The Farquhar College of Arts and Sciences held the 1st Annual Farquhar Writing Contest this semester. The contest was for undergraduate students who wanted to submit a 3-5 page personal essay surrounding NSU’s theme of “Truth and Power.” The prompt for the contest was: “How does the theme of Truth and Power help you understand your role as a student at NSU?” Below is the winning essay written by Kareen Barakat, freshman English major.
Education as Power
I remember as ten-year-old child sitting by my mother in the kitchen with flour all over my hands and face as I tried to roll dough as perfectly as she did. Of course my lump of mess looked nothing like her perfectly smooth and round circles, but I was proud of my work anyway. We used to sit for hours in the kitchen and anything my mother did, I mimicked.
At that age I saw her as the smartest and strongest woman in the world. In my eyes she could do no wrong. She used to look at me smiling, and tell me about her own childhood and her own mother that I never met. Those days we spent together built this will in me to be just like my mother.
I remember about two years later, my first year in middle school, the girls at the lunch table all discussed what they wanted to do with their future. Out of a group of nine or ten girls, every single one stated which college she would like to attend. When it was finally my turn I declared that I wanted to be a stay at home mom, just like my own mother.
The girls gave me a blank stare. I remember one even chuckled at what I said. Not until that moment did I realize my ambition was not the norm. In fact, it was even looked down upon.
I went home that day completely perplexed. I shuffled into the kitchen, threw my books and bags on the floor, all the while recounting what happened to me at lunch that day. My mother stayed quiet and looked at me with pursed lips.
“Kareen,” she told me, “Of course you are going to college. That is a privilege. You should want to go to college, I always wished I did.”
In my mind I was still totally opposed to the idea, but I agreed just to appease her.
As I transitioned into high school, it almost seemed like the world was crashing around me. I do not say this because something abrupt or tragic happened, but because I suddenly came to the realization that not everything was as perfect as I once believed. The issues that were always present finally hit me when my parents got a divorce my freshman year of high school.
Among many personal issues, the one of most significance was the fact that my mom no longer could depend on my father’s income and she had no form of higher education. Jobs you could get with a high school diploma did not feed three children. Unfortunately, child support does not last forever. My mother’s role in the household changed quickly because she became a student just like me and my siblings, while also acting as the nurturing mother we always had.
I watched my mother stay up late trying to remember the things she learned so long ago for her new college-level classes. Many people did not believe she would be able to juggle education and maintaining a household. Her own sisters used to call her and tell her to stop wasting her time in difficult courses and encouraged her to do something quick that would make her money.
She ignored them and continued on her goal to become a nurse. I believed she could do it. Just like when I used to watch her roll dough in my childhood, I would sit near her in the same way watching and helping her study. I spent long nights helping her.

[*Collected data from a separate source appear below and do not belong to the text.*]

(** * pawbot: the network-provisioning core of NanoWeb.py

    A shallow embedding of [src/NanoWeb.py]: the credential store
    ([CredManager]), the retry primitive ([retry_until]), the station side of
    [ConnectionManager] (connect, scan) and the HTTP engine ([Nanoweb.handle]
    with its readers, writers and the captive-portal handlers).

    Conventions of the embedding.
    - A Python value is a [pyval]; a Python exception is an [exn].
    - An effectful function is a computation [M A]: it takes the [world]
      (filesystem, radios, credential store, the connection being served) and
      gives back a [result] and the new world.  [await f(...)] is the
      computation itself; calling an [async def] without awaiting it only
      builds the coroutine object ([spawn]) and runs none of its body.
    - [print] calls are left out: the console is not part of the world.
    - The module runs on MicroPython only (it imports [uasyncio], [uerrno],
      [network] and [ujson]); where runtimes differ, the embedding follows
      MicroPython.
    - Functions of the Python runtime whose text format is not the subject
      of this development ([json.dumps], [json.loads], [int], [str.format]),
      and those whose result the runtime is free to choose within a contract
      ([sorted] on equal keys, where a read of a text file ends), are the
      fields of the class [Runtime], the contract among them. *)

From Stdlib Require Import ZArith QArith Qround List String Ascii Bool Lia.
From Stdlib Require Import Permutation Sorted DecimalString.
Import ListNotations.
Close Scope Q_scope.
Open Scope list_scope.
Open Scope string_scope.

(* ================================================================= *)
(** ** Python values *)

#[local] Set Warnings "-register-all".

Inductive pyval : Type :=
| PNone
| PBool (b : bool)
| PInt (z : Z)
| PFloat (q : Q)
| PStr (s : string)
| PList (items : list pyval)
| PDict (items : list (pyval * pyval)).

(** Truth value of an object, as [if v] and [not v] test it.  A float is
    carried as the exact quotient it was computed from. *)
Definition truthy (v : pyval) : bool :=
  match v with
  | PNone => false
  | PBool b => b
  | PInt z => negb (z =? 0)%Z
  | PFloat q => negb (Qnum q =? 0)%Z
  | PStr s => negb (s =? EmptyString)
  | PList items => match items with [] => false | _ :: _ => true end
  | PDict items => match items with [] => false | _ :: _ => true end
  end.

(** Only immutable values can be dictionary keys. *)
Definition hashable (v : pyval) : bool :=
  match v with
  | PList _ | PDict _ => false
  | _ => true
  end.

Definition as_number (v : pyval) : option Q :=
  match v with
  | PBool b => Some (inject_Z (if b then 1 else 0))
  | PInt z => Some (inject_Z z)
  | PFloat q => Some q
  | _ => None
  end.

(** [a == b] on None, numbers (bool included: [True == 1]) and strings.  The
    modelled code compares nothing else: a list or dict used as a key raises
    [TypeError] before any comparison. *)
Definition py_eqb (a b : pyval) : bool :=
  match a, b with
  | PNone, PNone => true
  | PStr s, PStr t => (s =? t)
  | _, _ =>
      match as_number a, as_number b with
      | Some x, Some y => Qeq_bool x y
      | _, _ => false
      end
  end.

(** *** dict, as an insertion-ordered association list with unique keys *)

Definition dict : Type := list (pyval * pyval).

Fixpoint dict_lookup (k : pyval) (d : dict) : option pyval :=
  match d with
  | [] => None
  | (k', v) :: rest => if py_eqb k k' then Some v else dict_lookup k rest
  end.

(** [d[k] = v]: an existing key keeps its place (and its key object). *)
Fixpoint dict_store (k v : pyval) (d : dict) : dict :=
  match d with
  | [] => [(k, v)]
  | (k', v') :: rest =>
      if py_eqb k k' then (k', v) :: rest else (k', v') :: dict_store k v rest
  end.

(** [del d[k]]. *)
Definition dict_remove (k : pyval) (d : dict) : dict :=
  filter (fun kv => negb (py_eqb k (fst kv))) d.

Definition dict_mem (k : pyval) (d : dict) : bool :=
  match dict_lookup k d with Some _ => true | None => false end.

(* ================================================================= *)
(** ** Exceptions and computations *)

Inductive exn : Type :=
| TypeError
| ValueError
| UnicodeError
| AttributeError
| IndexError
| KeyError
| ZeroDivisionError
| OSError (errno : Z)
| HttpError (code : Z) (reason : string).

(** uerrno *)
Definition ENOENT : Z := 2.
Definition ECONNRESET : Z := 104.

(** [Running]: the computation had not finished when its fuel ran out (only
    the handler chain of [generate_output] is unbounded). *)
Inductive result (A : Type) : Type :=
| Ok (a : A)
| Raise (e : exn)
| Running.
Arguments Ok {A} a.
Arguments Raise {A} e.
Arguments Running {A}.

(* ================================================================= *)
(** ** The world the firmware runs in *)

(** A path of the filesystem: a readable file, or one that [open] refuses
    with [OSError(errno)].  A path that is not listed does not exist. *)
Inductive fentry : Type :=
| Data (content : string)
| Unreadable (errno : Z).

(** One entry of [WLAN.scan()]:
    (ssid, bssid, channel, RSSI, security, hidden); ssid and bssid are bytes. *)
Record network : Type := {
  net_ssid : string;
  net_bssid : string;
  net_channel : Z;
  net_rssi : Z;
  net_security : Z;
  net_hidden : bool
}.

Meanwhile, in the daytime I attended a prestigious, college preparatory private school. Everything about that atmosphere tried to compel students to go to college. First of all, we were told from our freshman year that we could not graduate if we did not get accepted to a college. That meant we had to think about GPA and SAT all throughout high school.
Subsequently, the students were competitive against each other. Everyone wanted to get into the best schools with the most scholarship money, even if it meant competing against your best friend. Teachers and counselors all assumed students would go to college, and always spoke to us accordingly.
One could say that my future was decided for me, but that is not true. If I really did not want to go to college I could have easily avoided it. But in my heart I truly wanted to get a degree, and nothing helped me decide that more than my mother’s struggle.
I knew she was having a hard time in college. She always told me her brain was rusty and needed to try and catch up before she could catch on to things. But somehow, she seemed happier than I ever knew her. She spoke excitedly about her professors and classmates, and for some reason began to understand our school experiences better.
She kept her thick textbooks with her, always propped up in front of her so she could study and still watch “American Idol” with us. Even though I was happy for her, I did not understand how someone could be so excited about school. That is, not until I began college as well.
Something about this new atmosphere almost inspired me to exert myself. Finally I understood how my mother felt. She was certainly excited, but especially because she felt more powerful. For once I felt like I had control over my own life. I did not have teachers hovering over me and forcing me to think like they did. I got to choose my own area of study and actually enjoy what I was doing.
More than ever, I could relate to my mother. Even though she changed so much within the last four or five years of my life, it brought us even closer together. We understand each other on a different level because we both understand the power we have gained through our education.
Today my mother is still working towards her degree, but she is stronger than I ever remember. Just like when I was a child, I still aspire to be like her in many respects. But today she is a different person than ten years ago, and arguably an improved version of herself. I feel better as well, because I know we are both powerful women and better because of our education.